* _HOW TO COMPLETE THIS TASK_
The lines from the start of the records below through the line containing "forall i j, i" are to be copied exactly, both ends included, with nothing added.

Extracted records:
*** Block opens ***
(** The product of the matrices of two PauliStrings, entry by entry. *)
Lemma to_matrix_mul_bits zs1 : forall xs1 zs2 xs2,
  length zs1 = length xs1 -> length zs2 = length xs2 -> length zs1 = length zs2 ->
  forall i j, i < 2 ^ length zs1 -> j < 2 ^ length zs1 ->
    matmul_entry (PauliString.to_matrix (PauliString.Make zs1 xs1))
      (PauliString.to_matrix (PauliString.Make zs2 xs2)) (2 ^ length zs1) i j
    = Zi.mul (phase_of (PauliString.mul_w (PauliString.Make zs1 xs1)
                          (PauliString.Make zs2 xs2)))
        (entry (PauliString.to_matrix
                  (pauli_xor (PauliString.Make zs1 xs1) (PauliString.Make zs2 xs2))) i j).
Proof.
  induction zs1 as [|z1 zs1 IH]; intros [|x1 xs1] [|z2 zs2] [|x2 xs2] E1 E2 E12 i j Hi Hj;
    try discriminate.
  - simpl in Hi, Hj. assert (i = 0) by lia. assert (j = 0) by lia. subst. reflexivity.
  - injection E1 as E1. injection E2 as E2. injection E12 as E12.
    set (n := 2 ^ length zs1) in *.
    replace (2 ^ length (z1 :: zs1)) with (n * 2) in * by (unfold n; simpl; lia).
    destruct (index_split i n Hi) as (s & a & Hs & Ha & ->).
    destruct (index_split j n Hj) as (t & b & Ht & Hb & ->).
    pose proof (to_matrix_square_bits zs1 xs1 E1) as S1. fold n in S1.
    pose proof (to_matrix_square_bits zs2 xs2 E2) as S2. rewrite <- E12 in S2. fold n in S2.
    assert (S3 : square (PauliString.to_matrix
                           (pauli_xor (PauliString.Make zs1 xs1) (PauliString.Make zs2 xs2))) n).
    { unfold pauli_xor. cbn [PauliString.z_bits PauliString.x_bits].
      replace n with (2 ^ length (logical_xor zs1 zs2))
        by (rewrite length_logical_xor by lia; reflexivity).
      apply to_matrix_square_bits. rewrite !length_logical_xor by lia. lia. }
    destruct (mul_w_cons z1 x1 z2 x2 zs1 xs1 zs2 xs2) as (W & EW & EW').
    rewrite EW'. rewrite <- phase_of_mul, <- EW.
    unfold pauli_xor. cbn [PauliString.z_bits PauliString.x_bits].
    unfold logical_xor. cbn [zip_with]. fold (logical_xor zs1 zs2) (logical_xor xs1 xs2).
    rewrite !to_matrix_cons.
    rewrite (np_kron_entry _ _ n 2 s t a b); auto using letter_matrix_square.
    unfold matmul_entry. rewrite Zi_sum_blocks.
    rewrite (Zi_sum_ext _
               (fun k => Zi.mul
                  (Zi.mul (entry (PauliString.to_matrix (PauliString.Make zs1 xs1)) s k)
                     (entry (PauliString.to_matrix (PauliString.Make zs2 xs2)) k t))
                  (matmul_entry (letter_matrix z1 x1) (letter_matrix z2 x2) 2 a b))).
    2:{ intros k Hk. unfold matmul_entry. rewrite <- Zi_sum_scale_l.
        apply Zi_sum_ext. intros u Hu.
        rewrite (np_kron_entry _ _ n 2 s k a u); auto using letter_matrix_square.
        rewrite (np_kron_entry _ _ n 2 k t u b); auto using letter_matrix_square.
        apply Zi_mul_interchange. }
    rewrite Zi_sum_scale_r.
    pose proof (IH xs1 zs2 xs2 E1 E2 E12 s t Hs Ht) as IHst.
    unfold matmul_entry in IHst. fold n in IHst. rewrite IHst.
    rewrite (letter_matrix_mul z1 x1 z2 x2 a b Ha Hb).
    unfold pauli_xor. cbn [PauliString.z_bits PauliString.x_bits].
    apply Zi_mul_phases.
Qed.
*** Block closes ***
* _WRITTEN ANSWER_
(** The product of the matrices of two PauliStrings, entry by entry. *)
Lemma to_matrix_mul_bits zs1 : forall xs1 zs2 xs2,
  length zs1 = length xs1 -> length zs2 = length xs2 -> length zs1 = length zs2 ->
  forall i j, i < 2 ^ length zs1 -> j < 2 ^ length zs1 ->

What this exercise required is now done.